ノリの悪い日記

古今東西の映画、ポピュラー音楽、その他をいまここに交錯させながら随想します。

若き日のリンカーン

『若き日のリンカーン』(Young Mr. Lincoln, 1939) は、ジョン・フォード監督が『駅馬車』(1939) に続いて撮った作品で、この年のフォードはさらに『モホークの太鼓』(1939) まで演出しているのだから、この 1939 年という年は、二度目の世界大戦が始まった禍々しさとともに、フォードの「奇跡の年」として 20 世紀が驚嘆しつつ記憶にとどめているものである。なお、ヘンリー・フォンダがフォード作品に出演するのは、この「リンカーン」が最初である 。フォンダが出演しているフォード作品は、「リンカーン」を含み 七本は記憶の底からでてくるが、それ以上は出てこないので多分七本だと思う。

冒頭のポーリーン・ムーアが演じている夭折したアン・ラトレッジのシーンは何度見てもせつなく美しい。

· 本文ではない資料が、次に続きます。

(* ===== verification/InventorySafety.v ===== *)
(** * What the inventory guarantees ([Inventory])

    By rule induction over the [step]s of [InventorySteps]: the names of nodes and
    proxies implement [Names], old names go on leading to their resource, and the
    listeners of a node never conflict.  Restoring a proxy is the one request
    that breaks the first two, as the last section shows. *)
From S2P Require Import Prelude GoStrings Effects.
From S2P Require Import Paths PathGrants PathAccess GrantSafety Render Deletion DeletionSafety Publication PublicationSafety Names Inventory InventorySteps.

#[local] Open Scope Z_scope.

(** ** Names *)
Section names.
Context (is_id is_name : string -> Prop) (Hempty : ~ is_id "") (Hdisj : forall x, is_id x -> is_name x -> False).
#[local] Abbreviation step := (step is_id is_name False).
Record orderly (v : inventory) : Prop := {
  or_keyed : keyed v;
  or_nodes : collision_free (node_space v);
  or_proxies : collision_free (proxy_space v);
  or_node_ids : forall x n, iv_nodes v !! x = Some n -> is_id x;
  or_proxy_ids : forall x p, iv_proxies v !! x = Some p -> is_id x;
  or_node_names : forall name x, leads (node_space v) name x -> is_name name;
  or_proxy_names : forall name x, leads (proxy_space v) name x -> is_name name;
  or_home : forall x p, iv_proxies v !! x = Some p -> pr_DeletedAt p = None -> live_node v (pr_NodeID p)
}.
(** A resource is gone from a space when it has no name there. *)
Definition gone (ns : namespace) (x : string) : Prop := ns_names ns !! x = None.
Definition follows (ns ns' : namespace) : Prop := name_step (gone ns') ns ns'.
(* ===== verification/Users.v ===== *)
(** * The users ([src/internal/server/db/users.go])

    Creating, editing, deleting and restoring users, and the page of the
    administration that lists them.  A row of proxy_users is a [ProxyUser] of
    [Paths], which the other components read, and an [account], which only this
    one does.  Timestamps are left out except created_at and deleted_at. *)
From S2P Require Import Prelude GoStrings GoTime Effects.
From S2P Require Import Traffic Paths PathGrants Inventory.

#[local] Open Scope Z_scope.

(** ** The rows *)
Record account := {
  ac_DisplayName : string; ac_GlobalQuotaBytes : Z; ac_ExpireAt : option string; ac_CreatedAt : string
}.
Record directory := { di_store : store; accounts : gmap string account }.
Definition di_rows (w : directory) : Paths.tables := base (di_store w).
Definition users_of (w : directory) : gmap string ProxyUser := proxy_users (di_rows w).
Definition with_users (b : Paths.tables) (m : gmap string ProxyUser) : Paths.tables := {|
  paths := paths b; endpoints := endpoints b; path_accesses := path_accesses b; path_group_members := path_group_members b;
  nodes := nodes b; node_name_aliases := node_name_aliases b; proxies := proxies b; proxy_users := m;
  bindings := bindings b; credentials := credentials b |}.
Definition set_grants (w : directory) (s : store) : directory := {| di_store := s; accounts := accounts w |}.
Definition put_user (w : directory) (id : string) (u : ProxyUser) (a : account) : directory := {|
  di_store := set_base (di_store w) (with_users (di_rows w) (<[id := u]> (users_of w)));
  accounts := <[id := a]> (accounts w) |}.

Inductive UserError :=
| UserNameRequired | UserNameInvalid (name : string) | ExpireInvalid (value : string) | UserStatusUnsupported (status : string)
| NoSuchUser (name : string) | UserConstraint | SourcesFailed (e : GrantError).
Abbreviation D := (eff directory UserError).

(** ** Expiry *)
(** normalizeExpireAt *)
Definition normalizeExpireAt (value : string) : result UserError (option string) :=
  let value := TrimSpace value in
  if (value =? "")%string then Ok None
  else match GoTime.Parse value with
       | Some parsed => Ok (Some (Format_key parsed))
       | None => Err (ExpireInvalid value)
       end.
Definition lift_result {A} (r : result UserError A) : D A := match r with Ok a => mret a | Err e => fail e end.

(** A statement of [PathGrants]. *)
Definition on_sources {A} (m : eff store GrantError A) : D A := fun s =>
  let (r, s') := m (di_store s.1, s.2) in
  (match r with Ok a => Ok a | Err e => Err (SourcesFailed e) end, (set_grants s.1 s'.1, s'.2)).

(** ** Looking users up *)
Definition GetUser (name : string) : D ProxyUser :=
  w ← read; match GetProxyUser (di_rows w) name with Ok u => mret u | Err _ => fail (NoSuchUser name) end.
(** ORDER BY deleted_at IS NULL DESC, created_at DESC *)
Definition created (w : directory) (id : string) : string := from_option ac_CreatedAt ""%string (accounts w !! id).
Definition live_then_newest (w : directory) (a b : string * ProxyUser) : Prop :=
  (if is_set (us_DeletedAt a.2) then is_set (us_DeletedAt b.2) && String.leb (created w b.1) (created w a.1)
   else is_set (us_DeletedAt b.2) || String.leb (created w b.1) (created w a.1)) = true.
#[export] Instance live_then_newest_dec w a b : Decision (live_then_newest w a b).
Proof. unfold live_then_newest. apply _. Defined.
Definition GetProxyUserByNameIncludingDeleted (w : directory) (name : string) : option ProxyUser :=
  snd <$> head (merge_sort (live_then_newest w)
    (List.filter (fun ku : string * ProxyUser => (us_Name ku.2 =? name)%string) (map_to_list (users_of w)))).
Definition getProxyUserIncludingDeleted (name : string) : D ProxyUser :=
  w ← read;
  let reference := TrimSpace name in
  obtain (match users_of w !! reference with Some u => Some u | None => GetProxyUserByNameIncludingDeleted w reference end)
    (NoSuchUser name).

(** ** Statements *)
(** The unique index on the names of live users. *)
Definition user_name_free (w : directory) (id name : string) : bool :=
  forallb (fun ku : string * ProxyUser => (ku.1 =? id)%string || is_set (us_DeletedAt ku.2) || negb (us_Name ku.2 =? name)%string)
    (map_to_list (users_of w)).
Definition no_account : account := {| ac_DisplayName := ""; ac_GlobalQuotaBytes := 0; ac_ExpireAt := None; ac_CreatedAt := "" |}.
(** UPDATE proxy_users SET ... WHERE id = ? AND deleted_at IS NULL, with
    requireAffected; [check]: the constraints of the columns. *)
Definition update_user (id name : string) (check : bool) (f : ProxyUser -> ProxyUser) (g : account -> account) : D unit :=
  w ← read;
  u ← obtain (users_of w !! id) (NoSuchUser name);
  insist (negb (is_set (us_DeletedAt u))) (NoSuchUser name);;
  insist check UserConstraint;;
  modify (fun w => put_user w id (f u) (g (default no_account (accounts w !! id)))).
Definition user_with (status : string) (deleted : option string) (u : ProxyUser) : ProxyUser :=
  {| us_ID := us_ID u; us_Name := us_Name u; us_Status := status; us_DeletedAt := deleted |}.
Definition q_SetProxyUserStatus (id name status : string) : D unit :=
  update_user id name true (fun u => user_with status (us_DeletedAt u) u) (fun a => a).
Definition set_display_name (displayName : string) (a : account) : account := {|
  ac_DisplayName := displayName; ac_GlobalQuotaBytes := ac_GlobalQuotaBytes a; ac_ExpireAt := ac_ExpireAt a; ac_CreatedAt := ac_CreatedAt a |}.
Definition set_quota (quotaBytes : Z) (a : account) : account := {|
  ac_DisplayName := ac_DisplayName a; ac_GlobalQuotaBytes := quotaBytes; ac_ExpireAt := ac_ExpireAt a; ac_CreatedAt := ac_CreatedAt a |}.
Definition set_expire (expireAt : option string) (a : account) : account := {|
  ac_DisplayName := ac_DisplayName a; ac_GlobalQuotaBytes := ac_GlobalQuotaBytes a; ac_ExpireAt := expireAt; ac_CreatedAt := ac_CreatedAt a |}.
Definition q_SetProxyUserDisplayName (id name displayName : string) : D unit :=
  update_user id name true (fun u => u) (set_display_name displayName).
Definition q_SetProxyUserQuota (id name : string) (quotaBytes : Z) : D unit :=
  update_user id name (0 <=? quotaBytes) (fun u => u) (set_quota quotaBytes).
Definition q_SetProxyUserExpire (id name : string) (expireAt : option string) : D unit :=
  update_user id name true (fun u => u) (set_expire expireAt).

(** ** Operations *)
Section oracle.
Variable oracle : nat -> draw.
Definition picks : D draw := fun s => (Ok (oracle s.2), (s.1, S s.2)).
Record CreateProxyUserParams := { cu_Name : string; cu_DisplayName : string; cu_GlobalQuotaBytes : Z; cu_ExpireAt : string }.
Definition CreateProxyUser (params : CreateProxyUserParams) : D ProxyUser :=
  let name := TrimSpace (cu_Name params) in
  insist (negb (name =? "")%string) UserNameRequired;;
  insist (validateNameForAuth name) (UserNameInvalid name);;
  expireAt ← lift_result (normalizeExpireAt (cu_ExpireAt params));
  d ← picks;
  w ← read;
  insist (negb (is_set (users_of w !! dr_id d)) && user_name_free w (dr_id d) name && (0 <=? cu_GlobalQuotaBytes params)) UserConstraint;;
  modify (fun w => put_user w (dr_id d)
    {| us_ID := dr_id d; us_Name := name; us_Status := "active"; us_DeletedAt := None |}
    {| ac_DisplayName := cu_DisplayName params; ac_GlobalQuotaBytes := cu_GlobalQuotaBytes params; ac_ExpireAt := expireAt; ac_CreatedAt := dr_now d |});;
  GetUser (dr_id d).
Definition settable (status : string) : bool := (status =? "active")%string || (status =? "disabled")%string.
Definition SetProxyUserStatus (name status : string) : D unit :=
  insist (settable status) (UserStatusUnsupported status);;
  user ← GetUser name;
  q_SetProxyUserStatus (us_ID user) name status.
Definition DisableProxyUser (name : string) : D ProxyUser := SetProxyUserStatus name "disabled";; GetUser name.
Definition SetProxyUserQuota (name : string) (quotaBytes : Z) : D unit :=
  user ← GetUser name; q_SetProxyUserQuota (us_ID user) name quotaBytes.
Definition SetProxyUserExpire (name expireAt : string) : D unit :=
  expires ← lift_result (normalizeExpireAt expireAt);
  user ← GetUser name;
  q_SetProxyUserExpire (us_ID user) name expires.
Record UpdateProxyUserParams := {
  uu_DisplayName : option string; uu_Status : option string; uu_GlobalQuotaBytes : option Z; uu_ExpireAt : option string
}.
Definition if_given {A} (o : option A) (f : A -> D unit) : D unit := match o with Some a => f a | None => mret tt end.
Definition UpdateProxyUser (name : string) (params : UpdateProxyUserParams) : D ProxyUser :=
  let normalized := TrimSpace name in
  insist (negb (normalized =? "")%string) UserNameRequired;;
  if_given (uu_Status params) (fun status => insist (settable status) (UserStatusUnsupported status));;
  expireAt ← (match uu_ExpireAt params with Some value => lift_result (normalizeExpireAt value) | None => mret None end);
  transaction (
    user ← GetUser normalized;
    if_given (uu_DisplayName params) (q_SetProxyUserDisplayName (us_ID user) name);;
    if_given (uu_GlobalQuotaBytes params) (q_SetProxyUserQuota (us_ID user) name);;
    if_given (uu_ExpireAt params) (fun _ => q_SetProxyUserExpire (us_ID user) name expireAt);;
    if_given (uu_Status params) (q_SetProxyUserStatus (us_ID user) name));;
  GetUser name.
(** ** A patch *)
(** The checks of UpdateProxyUser, in its order: the row, and the expiry as stored. *)
Definition patch_checks (w : directory) (name : string) (params : UpdateProxyUserParams) : result UserError (ProxyUser * option string) :=
  guard! negb (TrimSpace name =? "")%string else UserNameRequired;
  guard! match uu_Status params with Some status => settable status | None => true end
    else UserStatusUnsupported (default ""%string (uu_Status params));
  let? expireAt := match uu_ExpireAt params with Some value => normalizeExpireAt value | None => Ok None end in
  match GetProxyUser (di_rows w) (TrimSpace name) with
  | Err _ => Err (NoSuchUser (TrimSpace name))
  | Ok row =>
      guard! match uu_GlobalQuotaBytes params with Some quota => 0 <=? quota | None => true end else UserConstraint;
      Ok (row, expireAt)
  end.
Definition patched_account (params : UpdateProxyUserParams) (expireAt : option string) (a : account) : account := {|
  ac_DisplayName := default (ac_DisplayName a) (uu_DisplayName params);
  ac_GlobalQuotaBytes := default (ac_GlobalQuotaBytes a) (uu_GlobalQuotaBytes params);
  ac_ExpireAt := match uu_ExpireAt params with Some _ => expireAt | None => ac_ExpireAt a end;
  ac_CreatedAt := ac_CreatedAt a |}.
(** From [w] to [w'] the row of one user has changed, to [u] and [a]. *)
Record only_row (w w' : directory) (id : string) (u : ProxyUser) (a : account) : Prop := {
  or_users : users_of w' = <[id := u]> (users_of w);
  or_store : di_store w' = set_base (di_store w) (with_users (di_rows w) (users_of w'));
  or_account : account_of w' id = a;
  or_accounts : forall k, k <> id -> account_of w' k = account_of w k
}.
Lemma only_row_refl w id u : users_of w !! id = Some u -> only_row w w id u (account_of w id).
Proof.
  intros H. constructor; [by rewrite insert_id| |done|done]. destruct w as [[[] ? ? ? ? ? ? ?] ?]. reflexivity.
Qed.
Lemma account_of_put w id u a k : account_of (put_user w id u a) k = if decide (k = id) then a else account_of w k.
Proof.
  unfold account_of. cbn. destruct (decide (k = id)) as [->|Hne]; [by rewrite lookup_insert_eq|by rewrite lookup_insert_ne].
Qed.
(** One more statement on the row. *)
Lemma only_row_update w s id u a name check f g : only_row w s.1 id u a -> us_DeletedAt u = None ->
  (check = false -> update_user id name check f g s = (Err UserConstraint, s)) /\
  (check = true -> exists w', update_user id name check f g s = (Ok tt, (w', s.2)) /\ only_row w w' id (f u) (g a)).
Proof.
  intros [E1 E2 E3 E4] Hd. unfold update_user, read, obtain, insist, modify, mbind, eff_bind. cbn [fst snd].
  rewrite E1, lookup_insert_eq. cbn. rewrite Hd. cbn. destruct check; (split; [done|]); [|done]. intros _. cbn.
  eexists. split; [reflexivity|]. change (default no_account (accounts s.1 !! id)) with (account_of s.1 id). rewrite E3. constructor.
  - unfold put_user, users_of, di_rows. cbn. unfold users_of, di_rows in E1. by rewrite E1, insert_insert_eq.
  - cbn. unfold users_of, di_rows. cbn. unfold di_rows, users_of in *. rewrite E2. reflexivity.
  - rewrite account_of_put. by rewrite decide_True.
  - intros k Hk. rewrite account_of_put, decide_False by done. by apply E4.
Qed.
Lemma only_row_given {A} w s id u a name (o : option A) (check : A -> bool) (g : A -> account -> account) : only_row w s.1 id u a -> us_DeletedAt u = None ->
  let m := if_given o (fun x => update_user id name (check x) (fun u => u) (g x)) in
  if match o with Some x => check x | None => true end
  then exists w', m s = (Ok tt, (w', s.2)) /\ only_row w w' id u (match o with Some x => g x a | None => a end)
  else m s = (Err UserConstraint, s).
Proof.
  intros H Hd. cbn. destruct o as [x|]; cbn [if_given]; [|exists s.1; by destruct s].
  destruct (only_row_update w s id u a name (check x) (fun u => u) (g x) H Hd) as [F R]. destruct (check x); [by apply R|by apply F].
Qed.
Definition no_oracle (n : nat) : draw := {| dr_id := ""; dr_secret := None; dr_now := "" |}.
Lemma edits_sound w w' : rtc (edit no_oracle) w w' -> sound w -> sound w'.
Proof. induction 1 as [|w w1 w2 H1 H2 IH]; [done|]. intros Hs. apply IH. by eapply (edit_sound no_oracle). Qed.
(** A live row that keeps its name answers to the reference it answered to. *)
Lemma row_answers w w' name row u : sound w -> sound w' -> GetProxyUser (di_rows w) name = Ok row ->
  users_of w' = <[us_ID row := u]> (users_of w) -> us_DeletedAt u = None -> us_Name u = us_Name row -> GetProxyUser (di_rows w') name = Ok u.
Proof.
  intros Hs Hs' Hr E Hd Hn. destruct (GetProxyUser_cases _ _ _ Hr) as [_ Hcase]. destruct (GetUser_row _ _ _ (sound_kept _ Hs) Hr) as [Hk _].
  destruct Hcase as [Hid|(Hno & Hname & _)].
  - destruct (sound_kept _ Hs _ _ Hid) as [Ei _]. unfold GetProxyUser. change (proxy_users (di_rows w')) with (users_of w').
    by rewrite E, Ei, lookup_insert_eq, Hd.
  - change (users_of w !! TrimSpace name = None) in Hno. apply (GetProxyUser_named _ _ (us_ID row)); [done|..].
    + rewrite E, lookup_insert_ne; [done|]. congruence.
    + by rewrite E, lookup_insert_eq.
    + split; congruence.
Qed.
Lemma GetProxyUser_trim b name u : GetProxyUser b (TrimSpace name) = Ok u <-> GetProxyUser b name = Ok u.
Proof.
  unfold GetProxyUser. rewrite TrimSpace_id by apply TrimSpace_trimmed. destruct (proxy_users b !! TrimSpace name) as [v|].
  - by destruct (us_DeletedAt v).
  - by destruct (user_by_name b (TrimSpace name)).
Qed.
Lemma bind_runs {W E A B} (m : eff W E A) (k : A -> eff W E B) s a s1 : m s = (Ok a, s1) -> (m ≫= k) s = k a s1.
Proof. unfold mbind, eff_bind. by intros ->. Qed.
Lemma bind_stops {W E A B} (m : eff W E A) (k : A -> eff W E B) s e s1 : m s = (Err e, s1) -> (m ≫= k) s = (Err e, s1).
Proof. unfold mbind, eff_bind. by intros ->. Qed.
Lemma transaction_runs {W E A} (m : eff W E A) s a s1 : m s = (Ok a, s1) -> transaction m s = (Ok a, s1).
Proof. unfold transaction. by intros ->. Qed.
Lemma transaction_stops {W E A} (m : eff W E A) s e s1 : m s = (Err e, s1) -> transaction m s = (Err e, (s.1, s1.2)).
Proof. unfold transaction. by intros ->. Qed.
(** The transaction of an update, once the row is found. *)
Lemma patch_statements w n name params expireAt row : users_of w !! us_ID row = Some row -> us_DeletedAt row = None ->
  let m := if_given (uu_DisplayName params) (q_SetProxyUserDisplayName (us_ID row) name);;
           if_given (uu_GlobalQuotaBytes params) (q_SetProxyUserQuota (us_ID row) name);;
           if_given (uu_ExpireAt params) (fun _ => q_SetProxyUserExpire (us_ID row) name expireAt);;
           if_given (uu_Status params) (q_SetProxyUserStatus (us_ID row) name) in
  if match uu_GlobalQuotaBytes params with Some quota => 0 <=? quota | None => true end
  then exists w', m (w, n) = (Ok tt, (w', n)) /\
    only_row w w' (us_ID row) (user_with (default (us_Status row) (uu_Status params)) None row) (patched_account params expireAt (account_of w (us_ID row)))
  else exists w', m (w, n) = (Err UserConstraint, (w', n)).
Proof.
  intros Hk Hd m. unfold m. clear m. pose proof (only_row_refl w _ _ Hk) as H0.
  pose proof (only_row_given w (w, n) _ _ _ name (uu_DisplayName params) (fun _ => true) set_display_name H0 Hd) as S1.
  assert (E1 : (match uu_DisplayName params with Some _ => true | None => true end) = true) by by destruct (uu_DisplayName params).
  cbn beta zeta in S1. rewrite E1 in S1. destruct S1 as (w1 & R1 & H1). rewrite (bind_runs _ _ _ _ _ R1). cbn [snd] in *. clear E1 R1.
  pose proof (only_row_given w (w1, n) _ _ _ name (uu_GlobalQuotaBytes params) (fun q => 0 <=? q) set_quota H1 Hd) as S2. cbn beta zeta in S2.
  destruct (match uu_GlobalQuotaBytes params with Some q => 0 <=? q | None => true end); [|exists w1; by apply bind_stops].
  destruct S2 as (w2 & R2 & H2). rewrite (bind_runs _ _ _ _ _ R2). cbn [snd] in *. clear R2.
  pose proof (only_row_given w (w2, n) _ _ _ name (uu_ExpireAt params) (fun _ => true) (fun _ => set_expire expireAt) H2 Hd) as S3.
  assert (E3 : (match uu_ExpireAt params with Some _ => true | None => true end) = true) by by destruct (uu_ExpireAt params).
  cbn beta zeta in S3. rewrite E3 in S3. destruct S3 as (w3 & R3 & H3). rewrite (bind_runs _ _ _ _ _ R3). cbn [snd] in *. clear E3 R3.
  destruct (uu_Status params) as [status|]; cbn [if_given default].
  - destruct (proj2 (only_row_update w (w3, n) _ _ _ name true (fun u => user_with status (us_DeletedAt u) u) (fun a => a) H3 Hd) eq_refl) as (w4 & R4 & H4).
    exists w4. split; [exact R4|]. rewrite Hd in H4. destruct H4 as [A1 A2 A3 A4]. constructor; [done..| |done]. rewrite A3.
    unfold patched_account. by destruct (account_of w (us_ID row)), (uu_DisplayName params), (uu_GlobalQuotaBytes params), (uu_ExpireAt params).
  - exists w3. split; [done|]. rewrite <- (user_with_self row Hd). destruct H3 as [A1 A2 A3 A4]. constructor; [done..| |done]. rewrite A3.
    unfold patched_account. by destruct (account_of w (us_ID row)), (uu_DisplayName params), (uu_GlobalQuotaBytes params), (uu_ExpireAt params).
Qed.
(** C26: an update is a patch: it changes exactly the fields given, of the user its
    reference resolves to and of nobody else, or, where one of its checks fails,
    reports the first that does and changes nothing. *)
Theorem update_is_a_patch w n name params : sound w ->
  match patch_checks w name params with
  | Err e => UpdateProxyUser name params (w, n) = (Err e, (w, n))
  | Ok (row, expireAt) =>
      let u := user_with (default (us_Status row) (uu_Status params)) None row in
      exists w', UpdateProxyUser name params (w, n) = (Ok u, (w', n)) /\
        only_row w w' (us_ID row) u (patched_account params expireAt (account_of w (us_ID row)))
  end.
Proof.
  intros Hs.
  assert (Hrun : sound (UpdateProxyUser name params (w, n)).2.1) by (eapply edits_sound; [apply (edits_patch no_oracle name params (w, n))|done]).
  revert Hrun. unfold patch_checks, UpdateProxyUser.
  destruct (negb (TrimSpace name =? "")%string); [|by intros _].
  rewrite (bind_runs (insist true UserNameRequired) _ (w, n) tt (w, n)) by done.
  match goal with |- context [(if_given ?o ?f ≫= ?k) (w, n)] => assert (V : if_given o f (w, n) =
    if match o with Some status => settable status | None => true end then (Ok tt, (w, n))
    else (Err (UserStatusUnsupported (default ""%string o)), (w, n))) end.
  { destruct (uu_Status params) as [st|]; [|done]. cbn. unfold insist. by destruct (settable st). }
  destruct (match uu_Status params with Some status => settable status | None => true end); [|by rewrite (bind_stops _ _ _ _ _ V)].
  rewrite (bind_runs _ _ _ _ _ V). clear V.
  set (r := match uu_ExpireAt params with Some value => normalizeExpireAt value | None => Ok None end).
  assert (V : (match uu_ExpireAt params with Some value => lift_result (normalizeExpireAt value) | None => mret None end) (w, n) = lift_result r (w, n))
    by (unfold r; by destruct (uu_ExpireAt params)).
  destruct r as [expireAt|e]; [|by rewrite (bind_stops _ _ _ _ _ V)]. rewrite (bind_runs _ _ _ _ _ V). clear V.
  destruct (GetUser_cases (TrimSpace name) (w, n)) as [(row & V & Hrow)|[V [e He]]]; cbn [fst] in *.
  2:{ rewrite He. pose proof (transaction_stops _ _ _ _ (bind_stops _ (fun user => if_given (uu_DisplayName params) (q_SetProxyUserDisplayName (us_ID user) name);;
        if_given (uu_GlobalQuotaBytes params) (q_SetProxyUserQuota (us_ID user) name);;
        if_given (uu_ExpireAt params) (fun _ => q_SetProxyUserExpire (us_ID user) name expireAt);;
        if_given (uu_Status params) (q_SetProxyUserStatus (us_ID user) name)) _ _ _ V)) as V2. by rewrite (bind_stops _ _ _ _ _ V2). }
  rewrite Hrow. destruct (GetUser_row _ _ _ (sound_kept _ Hs) Hrow) as [Hk Hd].
  pose proof (patch_statements w n name params expireAt row Hk Hd) as Hp. cbn zeta in Hp.
  destruct (match uu_GlobalQuotaBytes params with Some q => 0 <=? q | None => true end).
  - destruct Hp as (w' & R & H). intros Hrun. exists w'. split; [|done].
    rewrite (bind_runs _ _ _ _ _ (transaction_runs _ _ _ _ (eq_trans (bind_runs _ _ _ _ _ V) R))) in Hrun |- *.
    rewrite GetUser_quiet in Hrun. apply (proj1 (GetProxyUser_trim _ _ _)) in Hrow.
    destruct (GetUser_cases name (w', n)) as [(u & -> & Hu)|[_ [e He]]]; cbn [fst] in *.
    + rewrite (row_answers _ _ _ _ _ Hs Hrun Hrow (or_users _ _ _ _ _ H)) in Hu by done. by injection Hu as <-.
    + by rewrite (row_answers _ _ _ _ _ Hs Hrun Hrow (or_users _ _ _ _ _ H)) in He.
  - destruct Hp as (w' & R). intros _.
    by rewrite (bind_stops _ _ _ _ _ (transaction_stops _ _ _ _ (eq_trans (bind_runs _ _ _ _ _ V) R))).
Qed.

墓に語りかける存在も、たとえば『プリースト判事』(1934) のウィル・ロジャースや『黄色いリボン』(1949) のジョン・ウェインのようにフォード映画には繰り返し出現している。アルフレッド・ニューマンが作曲した「アン・ラトリッジのテーマ」は、『リバティ・バランスを射った男』(1962) でも再び使われており、その曲が流れる場面を集めてクリップしてくれている YouTube があったので、下に「リンカーン」の冒頭のシーンと一緒に掲載しておく。なお、「ディクシー」がフォンダの口琴で奏でられることはすでに書いたが、それはこの作品に二度登場する。


殺人の容疑者となったクレイ兄弟の母親である未亡人を演じ、法廷で悲痛な証言をするアリス・ブラディ (冒頭 2 番目の写真中央の女性) はこの映画が最後の出演作で、彼女はこの年、癌で亡くなってしまう。また、この映画も殺人の容疑者となったクレイ兄弟をリンカーンが弁護して無罪を勝ちとり、家族である三人の女性の元へと無事返すというフォード映画の「帰還」の主題を反復している作品である。

ヘンリー・フォンダは、ジョン・ウェインのようにフォード的身振りを運動神経として有している役者ではないが、そのフォンダをフォードは横たえることで演出しており、いつにもまして足の裏がよく見える。最近、川島雄三の『幕末太陽傳』(1957) を見直したが、高杉晋作を演じる石原裕次郎に対する演出がこんな感じであった。